Elle ne comprenait pas.
Si Tug avait été Humain, il aurait soupiré. Mais les Arthroplanes avaient compris depuis longtemps les limites de l’intellect des Anilvaisseaux. Seules, les idées les plus simples leurs étaient compréhensibles, et les efforts fournis pour les éduquer ou augmenter leur niveau intellectuel ne faisaient que les perturber et les rendre imprévisibles, au point qu’ils en devenaient incontrôlables et dangereux. Il se demandait parfois s’il ne donnait pas trop d’explications à Évangeline, si ses efforts ne lui causaient pas plus de peine que n’en pouvait supporter son esprit simple. Oserait-il lui expliquer ce que signifiait « mensonges » ? Peut-être pas. Mieux valait le reformuler en termes plus facilement acceptables.
Terra Affirma voulait être sûre que Terra était bien morte. Le Conservatoire leur avait donc donné la permission d’aller collecter de nouvelles données. Évangeline et Tug allaient y conduire John et Connie, et ils lanceraient les sondes et les satellites qui allaient récupérer ces données. Pendant un petit moment, ils allaient tous faire le tour de Terra pour l’étudier. Puis, une fois les données collectées, ils retourneraient sur Delta. Et ensuite Terra Affirma consacrerait tous ses fonds à financer les programmes de recyclage plus efficace, et tous ses membres s’efforceraient d’être plus harmonieux et ne diraient plus rien pour perturber les autres Humains qui étaient déjà harmonieux. Est-ce qu’elle comprenait à présent ?
Elle obéirait.
Tug se rendait compte que de parler de la petite planète hostile déstabilisait Évangeline. Il lui rappela qu’en récompense elle pourrait avoir tout le slag de la station de recyclage qu’elle voulait, assez pour lui donner l’énergie de nombreux accouplements. Cela sembla la calmer, puis elle demanda si on ne pourrait pas faire demi-tour pour avoir le slag et s’accoupler d’abord, puis aller voir ensuite la vilaine planète ? Non c’était impossible, lui rappela-t-il, et quand elle protesta, il lui montra un jeu géométrique que les Humains avaient inventé très longtemps avant, une méthode pour diviser un segment de droite, n’importe lequel, en deux parties égales. Puis il lui expliqua qu’elle pouvait encore diviser chaque segment de droite, et obtenir encore deux parties égales. Encore et encore. Et les deux parties égales deviendraient de plus en plus petites, mais il y en aurait toujours deux et elles seraient toujours parfaitement égales. Toujours, éternellement. C’était exactement le genre de distraction qu’adoraient les Aniles, et Évangeline en fut ravie. Il se débrancha doucement de son ganglion et la laissa seule avec son nouveau jeu.

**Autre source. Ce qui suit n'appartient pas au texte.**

(** [json.loads] reads the text of [v] back. *)
Lemma json_decode_dumps v :
  well_formed v = true -> json_decode (json_text v) = Ok v.
Proof.
  intros Hwf. unfold json_decode.
  pose proof (skip_ws_dumps v []) as Hws. rewrite app_nil_r in Hws. rewrite Hws.
  pose proof (scan_once_dumps v Hwf (S (length (json_text v))) []) as Hscan.
  rewrite app_nil_r in Hscan. rewrite Hscan; [done| |done].
  pose proof (size_le_length v). lia.
Qed.

(** *** The conversions against the texts *)

Lemma mapR_within_limit {A} (f : A -> Result pystr) (g : A -> pystr)
      (within : A -> bool) e l :
  Forall (fun x => f x = if within x then Ok (g x) else Raise e) l ->
  mapR f l = if forallb within l then Ok (map g l) else Raise e.
Proof.
  induction 1 as [|x l Hx _ IH]; [done|].
  simpl. rewrite Hx. destruct (within x); [|done]. simpl.
  rewrite IH. by destruct (forallb within l).
Qed.

Lemma py_repr_spec v :
  py_repr v = if ints_within_limit v then Ok (repr_text v) else Raise int_to_str_error.
Proof.
  induction v as [| [] | z | f | s | l IH | d IH] using PyVal_nested_ind; try done.
  - simpl. unfold int_str. by destruct (exceeds_limit _).
  - cbn [py_repr ints_within_limit repr_text].
    rewrite (mapR_within_limit py_repr repr_text ints_within_limit int_to_str_error l IH).
    by destruct (forallb ints_within_limit l).
  - cbn [py_repr ints_within_limit repr_text].
    rewrite (mapR_within_limit _
               (fun kv => repr_str (fst kv) ++ u ": " ++ repr_text (snd kv))
               (fun kv => ints_within_limit (snd kv)) int_to_str_error d).
    + by destruct (forallb _ d).
    + eapply Forall_impl; [exact IH|]. intros [k x] Hx. simpl in *. rewrite Hx.
      by destruct (ints_within_limit x).
Qed.

Lemma json_dumps_spec v :
  json_dumps v = if ints_within_limit v then Ok (json_text v) else Raise int_to_str_error.
Proof.
  induction v as [| [] | z | f | s | l IH | d IH] using PyVal_nested_ind; try done.
  - simpl. unfold int_str. by destruct (exceeds_limit _).
  - cbn [json_dumps ints_within_limit json_text].
    rewrite (mapR_within_limit json_dumps json_text ints_within_limit int_to_str_error
               l IH).
    by destruct (forallb ints_within_limit l).
  - cbn [json_dumps ints_within_limit json_text].
    rewrite (mapR_within_limit _
               (fun kv => json_string (fst kv) ++ u ": " ++ json_text (snd kv))
               (fun kv => ints_within_limit (snd kv)) int_to_str_error d).
    + by destruct (forallb _ d).
    + eapply Forall_impl; [exact IH|]. intros [k x] Hx. simpl in *. rewrite Hx.
      by destruct (ints_within_limit x).
Qed.

Lemma well_formed_within_limit v : well_formed v = true -> ints_within_limit v = true.
Proof.
  induction v as [| b | z | f | s | l IH | d IH] using PyVal_nested_ind; try done.
  - simpl. induction IH as [|x l Hx _ IHl]; [done|].
    simpl. intros [Hwx Hwl]%andb_true_iff. rewrite Hx by done. by apply IHl.
  - simpl. intros [_ Hd]%andb_true_iff. induction IH as [|[k x] d Hx _ IHd]; [done|].
    simpl in *. apply andb_true_iff in Hd as [[_ Hwx]%andb_true_iff Hwd].
    rewrite Hx by done. by apply IHd.
Qed.

(** [json.loads(json.dumps(v)) == v] *)
Lemma json_loads_dumps v :
  well_formed v = true ->
  exists text, json_dumps v = Ok text /\ json_loads (PStr text) = Ok v.
Proof.
  intros Hwf. exists (json_text v). split.
  - by rewrite json_dumps_spec, well_formed_within_limit.
  - by apply json_decode_dumps.
Qed.

End RoundTrip.

(** * Facts about the loader *)

Section LoaderFacts.
Context {RT : PyRuntime}.
Implicit Types (self : Loader) (docs : list Document) (W : World).

Lemma new_inv W args self :
  new W args = Ok self ->
  exists compile program,
    jq W = Some compile /\ compile (jq_schema args) = Ok program /\
    self = <["_text_content" := ABool (text_content args)]>
            (<["_jq_schema" := AProgram program]>
            (<["_enable_cross_partition_query" := ABool (enable_cross_partition_query args)]>
            (<["query" := AStr (query args)]>
            (<["container" := AStr (container args)]>
            (<["database" := AStr (database args)]>
            (<["_conn_str" := AStr (conn_str args)]> ∅)))))).
Proof.
  unfold new, __init__, BaseLoader, import_jq, bind, lift, setattr, modify.
  destruct (jq W) as [compile|]; [|discriminate].
  destruct (compile (jq_schema args)) as [program|e] eqn:Hc; [|discriminate].
  intros [= <-]. by exists compile, program.
Qed.

Lemma new_text_mode W args self :
  new W args = Ok self -> text_mode self (text_content args).
Proof.
  intros (compile & program & _ & _ & ->)%new_inv. apply lookup_insert_eq.
Qed.

Lemma new_file_path W args self :
  new W args = Ok self -> self !! "file_path" = None.
Proof.
  intros (compile & program & _ & _ & ->)%new_inv.
  by rewrite !lookup_insert_ne.
Qed.

Lemma parse_sample_spec self i sample docs :
  parse_sample self i sample docs =
  match sample_document self i sample with
  | Ok d => (Ok tt, docs ++ [d])
  | Raise e => (Raise e, docs)
  end.
Proof.
  unfold parse_sample, sample_document, bind, lift, modify.
  destruct (getattr self "file_path") as [fp|e]; [|done].
  by destruct (_get_text _ _ _).
Qed.

(** A loop whose body appends one element or raises. *)
Lemma for_each_append {A B} (f : A -> Result B) (body : A -> M (list B) unit) :
  (forall x acc, body x acc =
     match f x with Ok b => (Ok tt, acc ++ [b]) | Raise e => (Raise e, acc) end) ->
  forall l acc,
    match mapM (fun x => returned (f x)) l with
    | Some new => for_each body l acc = (Ok tt, acc ++ new)
    | None => exists e new, for_each body l acc = (Raise e, acc ++ new)
    end.
Proof.
  intros Hbody l. induction l as [|x l IH]; intros acc; simpl.
  - by rewrite app_nil_r.
  - unfold bind. rewrite Hbody. destruct (f x) as [b|e]; simpl.
    + specialize (IH (acc ++ [b])).
      destruct (mapM _ l) as [new|]; simpl.
      * by rewrite IH, <- app_assoc.
      * destruct IH as (e & new & ->). exists e, (b :: new). by rewrite <- app_assoc.
    + exists e, []. by rewrite app_nil_r.
Qed.

Lemma enumerate_app {A} (l1 l2 : list A) i :
  enumerate (l1 ++ l2) i = enumerate l1 i ++ enumerate l2 (i + Z.of_nat (length l1)).
Proof.
  revert i. induction l1 as [|x l1 IH]; intros i; simpl.
  - by rewrite Z.add_0_r.
  - rewrite IH. do 3 f_equal. lia.
Qed.

Lemma enumerate_length {A} (l : list A) i : length (enumerate l i) = length l.
Proof. revert i. induction l; intros; simpl; auto. Qed.

Lemma enumerate_fst {A} (l : list A) i :
  map fst (enumerate l i) = map (fun k => (i + Z.of_nat k)%Z) (seq 0 (length l)).
Proof.
  revert i. induction l as [|x l IH]; intros i; simpl; [done|].
  rewrite Z.add_0_r. f_equal. rewrite IH, <- seq_shift, map_map.
  apply map_ext. intros. lia.
Qed.

Lemma mapM_length_eq {A B} (f : A -> option B) l k :
  mapM f l = Some k -> length k = length l.
Proof. intros H%mapM_Some. by apply Forall2_length in H. Qed.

Dans le rêve de Raef, il n’était pas l’un des nombreux Humains sans visage qui s’étaient précipités, à pied, à bicyclette ou en jet vers les points d’évacuation. Il n’avait pas attendu dans la queue pendant des heures pour être ensuite refoulé, comme tous ceux qui avaient fait de la prison, ou étaient atteints de maladies ou de tares génétiquement transmissibles. Il n’avait pas vu tous ces jeunes gens au corps parfait, bardés de diplômes, dépasser les barrières et entrer dans les bâtiments. Non. Ce genre de conneries n’était pas pour lui.
Il avait été repéré immédiatement. Les Arthroplanes l’avaient vu tout de suite pour ce qu’il était, l’avaient appelé et lui avaient dit devant tous les autres : « Voilà le genre d’homme que nous recherchons pour être votre chef. Cet homme a la détermination nécessaire pour vous conduire de cette planète moribonde vers un monde nouveau. » Il rejouait la scène des milliers de fois, de mille façons différentes. Parfois, il était sur une estrade devant la foule des émigrants et l’accent nasalisant de la voix synthétique des Arthroplanes résonnait dans les haut-parleurs. Parfois, il était debout devant une longue table où étaient assis le président et les directeurs du cabinet qui le regardaient avec des yeux ébahis, tandis que sur un téléviseur grand écran, une vidéo leur annonçait qu’il était celui dont ils avaient besoin.
[Mais tu n’étais même pas vivant quand la première évacuation a eu lieu], interrogea la voix de sa mère. Perplexe. Désolée.
Ce ne sont que des rêves, maman. Mes rêves. C’est comme ça que ça aurait dû se passer. Il aurait dû être là depuis le tout début. Ces rêves l’avaient distrait pendant des milliers de cycles de stimulation, pendant un nombre incalculable d’années. Il savait au fond de lui qu’il rêvait d’une gloire qui le ferait briller aux yeux d’une génération disparue. Mais, en même temps, il en tirait une satisfaction particulière. Car en vérité ils ne l’avaient pas reconnu. Ils n’avaient même pas voulu de lui. Enfin, sa mère peut-être, mais personne d’autre. Ils l’avaient toujours laissé de côté et ignoré. Toujours trouvé des façons de lui dire qu’il n’était pas aussi bien que les autres. Oh, évidemment, ils essayaient de lui coller poliment des étiquettes : « Dyslexique », « Apprentissage difficile », « Handicapé social », « Mémoire remarquable, mais incapable de s’intégrer dans la vie quotidienne. », « Incapable de réagir aux stimuli sociaux habituels de manière acceptable. », « Résultats de tests contradictoires. », « Résultats de tests non concluants. », « D’autres tests sont recommandés. », « Aide psychologique à envisager. », « Incapable de développer complètement son potentiel. » Ils agissaient toujours comme s’ils lui accordaient beaucoup d’attention parce qu’ils s’intéressaient vraiment à lui. Mais c’était juste pour pouvoir le mettre dans une classe différente, lui faire repasser test sur test, lui reprocher d’être responsable des bagarres dans lesquelles il était impliqué et le punir parce que les autres l’embêtaient ou le battaient. Et faire comme s’il était trop bête pour qu’on s’occupe de lui. Il était sorti de l’école avec un diplôme et avait trouvé un emploi. Il avait été embauché par l’un des Centres pour l’égalité des chances des émigrants à bas revenus. Et il avait réussi, il avait décroché les tests physiques. C’était ce qui comptait le plus pour eux, qu’il soit en bonne santé. Un monde entièrement nouveau l’attendait.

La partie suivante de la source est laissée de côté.